Kronologi: Tahun-tahun Blair menjabat
2 min read
LONDON – Berikut adalah momen-momen penting dalam delapan tahun kepemimpinan Tony Blair sebagai perdana menteri:
—1 Mei 1997: Tony Blair Partai Buruh ( cari ) memenangkan 419 dari 659 kursi di House of Commons, mengakhiri 18 tahun pemerintahan Konservatif.
—Agustus. 31 September 1997: Blair menyampaikan pidato yang mengesankan setelah kematian Putri Diana, menyatakan: “Dia adalah putri rakyat.”
—September 1997: Para pemilih di Skotlandia dan Wales meloloskan referendum untuk membentuk Parlemen Skotlandia dan Majelis Welsh, yang memenuhi janji devolusi Blair.
—10 April 1998: Para pemimpin Katolik dan Protestan di Irlandia Utara menandatangani Perjanjian Damai Jumat Agung, yang menciptakan kerangka kerja untuk pertemuan pembagian kekuasaan.
—Maret 1999: Inggris bergabung dalam pengeboman NATO di Kosovo, yang kemudian mengirimkan ribuan pasukan penjaga perdamaian ke wilayah tersebut.

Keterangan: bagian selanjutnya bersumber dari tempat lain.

(* ===== verification/Lifecycle.v ===== *)
(** Hooks of a deployment and the swap they guard (src/libraries/hooks/lifecycle.c,
    src/libraries/hooks/hooks_executor.c and src/libraries/deploy/atomic_swap.c).

    The environment answers the [i]-th system call; a call takes [delay i] nanoseconds
    and a sleep at least what was asked. The world is what the functions change or look
    at: the symbolic links, the hook directories as [scandir] lists them, the processes
    started. A hook may change the links when it runs, and does not change the hook
    directories. A string is the octets before its terminator. *)

From stdpp Require Import gmap.
From S2P Require Import Prelude.
#[local] Open Scope Z_scope.

(** ** Constants and data (include/alrios/hooks/lifecycle.h, include/alrios/hooks.h) *)

Definition HOOK_DEFAULT_TIMEOUT_MS : Z := 5000.

Definition HOOK_MAX_PATH_LEN : Z := 1024.

Definition HOOK_MAX_ENV_COUNT : Z := 64.

Definition PATH_MAX : Z := 4096.

Definition HOOK_OK : Z := 0.

Definition HOOK_ERR_INVALID : Z := -3001.

Definition HOOK_ERR_TIMEOUT : Z := -3002.

Definition HOOK_ERR_EXEC : Z := -3004.

Definition HOOK_ERR_ABORT : Z := -3005.

Definition HOOK_ERR_SWAP : Z := -3008.

(** [HOOK_OTHER] is any other value of the C enumeration. *)
Inductive hook_phase :=
  | HOOK_PRE_BUILD
  | HOOK_POST_BUILD
  | HOOK_PRE_SWAP
  | HOOK_POST_SWAP
  | HOOK_PRE_DRAIN
  | HOOK_POST_DRAIN
  | HOOK_OTHER.

Record hook_entry := mk_hook {
  hk_name : bytes;
  hk_path : bytes;
  hk_timeout_ms : Z;
  hk_optional : bool;
}.

(** A pointer that may be NULL is an option. *)
Record hook_context := mk_ctx {
  cx_phase : hook_phase;
  cx_app_id : option bytes;
  cx_slot_path : option bytes;
  cx_old_slot_path : option bytes;
  cx_new_slot_path : option bytes;
  cx_working_directory : option bytes;
  cx_timeout_ms : Z;
  cx_custom_env : option (list (option bytes));
  cx_run_as_uid : Z;
  cx_run_as_gid : Z;
  cx_drop_privileges : bool;
}.

Record hook_result := mk_result {
  hr_exit_code : Z;
  hr_error_code : Z;
  hr_elapsed_ms : Z;
  hr_failed_hook : bytes;
  hr_timed_out : bool;
  hr_aborted : bool;
}.

Definition zero_result : hook_result := mk_result 0 0 0 [] false false.

(** ** The world *)

(** An entry of a hook directory: what [stat] and [access] say of it. *)
Record dentry := mk_dentry {
  d_name : bytes;
  d_regular : bool;
  d_executable : bool;
}.

(** A process to be: its identifier (negative: it cannot be started), what waiting for it
    at a system call answers, and what it does to the symbolic links. *)
Record child := mk_child {
  ch_pid : Z;
  ch_wait : nat -> Z * Z;
  ch_links : gmap bytes bytes -> gmap bytes bytes;
}.

Inductive signal := SIGNAL_TERM | SIGNAL_KILL.

(** What a hook is started with. *)
Record launch := mk_launch {
  ln_path : bytes;
  ln_env : list bytes;
  ln_directory : option bytes;
  ln_uid : Z;
  ln_gid : Z;
}.

Inductive action :=
  | Started (l : launch) (pid : Z)
  | Signalled (pid : Z) (to_group : bool) (s : signal) (at_time : Z)
  | Hangup (pid : Z).

Record world := mk_world {
  calls : nat;
  time : Z;
  links : gmap bytes bytes;
  dirs : gmap bytes (option (list dentry));
  started : nat;
  log : list action;
}.

Record environment := mk_env {
  delay : nat -> Z;
  (** [clock_gettime] succeeds. *)
  clock_ok : nat -> bool;
  (** [unlink], [symlink], [rename], [readlink] or [kill] succeeds. *)
  call_ok : nat -> bool;
  (** [renameat2] is there. *)
  renameat2_there : nat -> bool;
  children : nat -> child;
  euid : Z;
  self : Z;
}.

(** A computation; it has no result when a loop's fuel is too small. *)
Definition io (A : Type) : Type := world -> option (A * world).

Definition ret {A} (a : A) : io A := fun w => Some (a, w).

Definition bind {A B} (m : io A) (k : A -> io B) : io B :=
  fun w => match m w with Some (a, w') => k a w' | None => None end.

Declare Scope hook_scope.
Delimit Scope hook_scope with hook.
Notation "'let!' x ':=' m 'in' k" := (bind m (fun x => k))
  (at level 10, x pattern, m at level 100, k at level 200) : hook_scope.
#[local] Open Scope hook_scope.

(** ** Strings *)

(** What [snprintf] stores in a buffer of [size] octets. *)
Definition fmt (size : Z) (s : bytes) : bytes := sub 0 (size - 1) s.

Definition is_empty (s : bytes) : bool := match s with [] => true | _ => false end.

Definition alrios_hook_phase_name (phase : hook_phase) : bytes :=
  match phase with
  | HOOK_PRE_BUILD => lit "pre-build"
  | HOOK_POST_BUILD => lit "post-build"
  | HOOK_PRE_SWAP => lit "pre-swap"
  | HOOK_POST_SWAP => lit "post-swap"
  | HOOK_PRE_DRAIN => lit "pre-drain"
  | HOOK_POST_DRAIN => lit "post-drain"
  | HOOK_OTHER => lit "unknown"
  end.

(** Status and [*out_phase] ([None]: untouched). *)
Definition alrios_hook_phase_from_name (name : option bytes) (out_present : bool) : Z * option hook_phase :=
  match name with
  | None => (HOOK_ERR_INVALID, None)
  | Some name =>
      if negb out_present then (HOOK_ERR_INVALID, None)
      else if bytes_eqb name (lit "pre-build") then (HOOK_OK, Some HOOK_PRE_BUILD)
      else if bytes_eqb name (lit "post-build") then (HOOK_OK, Some HOOK_POST_BUILD)
      else if bytes_eqb name (lit "pre-swap") then (HOOK_OK, Some HOOK_PRE_SWAP)
      else if bytes_eqb name (lit "post-swap") then (HOOK_OK, Some HOOK_POST_SWAP)
      else if bytes_eqb name (lit "pre-drain") then (HOOK_OK, Some HOOK_PRE_DRAIN)
      else if bytes_eqb name (lit "post-drain") then (HOOK_OK, Some HOOK_POST_DRAIN)
      else (HOOK_ERR_INVALID, None)
  end.

Definition alrios_hook_phase_aborts_on_fail (phase : hook_phase) : bool :=
  match phase with
  | HOOK_POST_SWAP | HOOK_POST_DRAIN => false
  | _ => true
  end.

(** ** System calls *)

Section Hooks.
Context (env : environment).

(** A call and [ns] nanoseconds of sleep. *)
Definition pass (ns : Z) (w : world) : world :=
  mk_world (S (calls w)) (time w + delay env (calls w) + ns) (links w) (dirs w) (started w) (log w).

Definition record (a : action) (w : world) : world :=
  mk_world (calls w) (time w) (links w) (dirs w) (started w) (log w ++ [a]).

Definition set_links (f : gmap bytes bytes -> gmap bytes bytes) (w : world) : world :=
  mk_world (calls w) (time w) (f (links w)) (dirs w) (started w) (log w).

Definition sleep_5ms : io unit := fun w => Some (tt, pass 5000000 w).

(** [clock_gettime]: seconds and nanoseconds. *)
Definition clock_gettime : io (option (Z * Z)) :=
  fun w => Some (if clock_ok env (calls w) then Some (time w / 1000000000, time w mod 1000000000) else None, pass 0 w).

Definition monotonic_time_ms : io Z :=
  let! ts := clock_gettime in
  ret (match ts with
       | Some (tv_sec, tv_nsec) => u64 (u64 (u64 tv_sec * 1000) + u64 tv_nsec / 1000000)
       | None => 0
       end).

(** [ar_process_spawn_as]: the process and its identifier. An attempt that fails is in
    the log too. *)
Definition ar_process_spawn_as (l : launch) : io (child * Z) :=
  fun w =>
    let c := children env (started w) in
    let w := pass 0 w in
    let w := mk_world (calls w) (time w) (links w) (dirs w) (S (started w)) (log w) in
    let w := record (Started l (ch_pid c)) w in
    Some ((c, ch_pid c), if ch_pid c <? 0 then w else set_links (ch_links c) w).

(** The result and, when it is positive, the status. *)
Definition ar_process_wait_raw_nohang (c : child) : io (Z * Z) :=
  fun w => Some (ch_wait c (calls w), pass 0 w).

(** The wait for a process that was killed; the status is not looked at. *)
Definition ar_process_wait_raw (c : child) : io unit := fun w => Some (tt, pass 0 w).

(** [ar_process_signal]; its result is ignored. *)
Definition ar_process_signal (pid : Z) (s : signal) (process_group : bool) : io unit :=
  fun w => Some (tt, record (Signalled pid process_group s (time w)) (pass 0 w)).

(** ** One hook *)

(** [WIFEXITED], [WEXITSTATUS], [WIFSIGNALED], [WTERMSIG]: the exit code and whether the
    hook failed. *)
Definition verdict (status : Z) : Z * bool :=
  let signal := Z.land status 127 in
  if signal =? 0 then
    let exit_code := Z.land (Z.shiftr status 8) 255 in (exit_code, negb (exit_code =? 0))
  else if signal =? 127 then (0, false) else (128 + signal, true).

(** How the loop ends: the child is over, with its status; waiting failed; the deadline
    has passed. *)
Inductive wait_end := ChildDone (status : Z) | WaitFailed | TimedOut.

Fixpoint wait_loop (fuel : nat) (c : child) (deadline_ms : Z) : io wait_end :=
  match fuel with
  | O => fun _ => None
  | S fuel =>
      let! (wait_result, status) := ar_process_wait_raw_nohang c in
      if wait_result >? 0 then ret (ChildDone status)
      else if wait_result <? 0 then ret WaitFailed
      else
        let! now_ms := monotonic_time_ms in
        if now_ms >=? deadline_ms then ret TimedOut
        else
          let! _ := sleep_5ms in
          wait_loop fuel c deadline_ms
  end.

(** [while (monotonic_time_ms() < term_deadline)]: is the child over? *)
Fixpoint term_loop (fuel : nat) (c : child) (term_deadline : Z) : io bool :=
  match fuel with
  | O => fun _ => None
  | S fuel =>
      let! now := monotonic_time_ms in
      if negb (now <? term_deadline) then ret false
      else
        let! (wait_result, _) := ar_process_wait_raw_nohang c in
        if negb (wait_result =? 0) then ret true
        else
          let! _ := sleep_5ms in
          term_loop fuel c term_deadline
  end.

(** Turns of five milliseconds that reach a deadline [ms] away. *)
Definition turns (ms : Z) : nat := Z.to_nat (ms / 5 + 2).

Definition or_empty (s : option bytes) : bytes := default [] s.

—Oktober. 26 September 1999: Rumah Para Bangsawan (telusuri) pemungutan suara untuk menghapuskan hak yang sudah ada sejak 800 tahun lalu untuk duduk di majelis tinggi Parlemen.
—20 Mei 2000: Istri Blair, Cherie, melahirkan anak keempat mereka, Leo – bayi pertama yang lahir dari perdana menteri yang menjabat sejak 1848.
—7 Juni 2001: Partai Buruh meraih kemenangan besar kedua dengan 412 dari 659 kursi, namun dengan rekor jumlah pemilih yang rendah yaitu 59 persen.
—Oktober 2001: Sebulan setelah serangan 11 September di Amerika Serikat, pasukan Amerika dan Inggris menyerbu Afghanistan untuk menggulingkan Taliban dan melemahkan jaringan al-Qaeda.
—April 2002: Blair mengunjungi Presiden AS George W. Bush di peternakannya di Texas. Keduanya mendiskusikan kemungkinan tindakan terhadap pemimpin Irak Saddam Hussein.
—18 Maret 2003: Setelah perdebatan sengit selama berbulan-bulan di Inggris, the Dewan Rakyat (cari) memilih untuk mengirim pasukan Inggris ke Irak sebagai bagian dari invasi pimpinan AS. Inggris mengirimkan 45.000 tentara.
—18 Juli 2003: David Kelly, seorang ilmuwan senjata pemerintah yang menyatakan keraguannya kepada jurnalis tentang informasi intelijen tentang senjata pemusnah massal Irak, ditemukan tewas di semak-semak dekat rumahnya, tampaknya bunuh diri. Blair mengumumkan penyelidikan yudisial independen yang dipimpin oleh Lord Hutton.
—Oktober. 19 September 2003: Blair, 50, menerima perawatan di rumah sakit karena detak jantungnya yang tidak teratur.
— 28 Januari 2004: Laporan Lord Hutton mengenai kematian Kelly membersihkan kesalahan pemerintah.
—25 Maret 2004: Blair bertemu dengan pemimpin Libya Moammar Gaddafi di Tripoli, pemimpin Inggris pertama yang mengunjungi negara tersebut sejak Winston Churchill.
—14 Juli 2004: Sebuah penyelidikan yang dipimpin oleh Lord Butler terhadap intelijen sebelum perang di Irak membersihkan pemerintah dari “distorsi yang disengaja” tetapi mengatakan bahwa intelijen memiliki kelemahan.
—November. 18 Agustus 2004: Inggris melarang perburuan rubah dengan anjing, setelah perdebatan bertahun-tahun yang memecah belah negara tersebut.
—Februari. 6 Agustus 2005: Blair menjadi perdana menteri Partai Buruh yang paling lama menjabat, melampaui rekor tersebut Harold Wilson (mencari).
—5 April 2005: Blair menyerukan pemilihan nasional pada tanggal 5 Mei.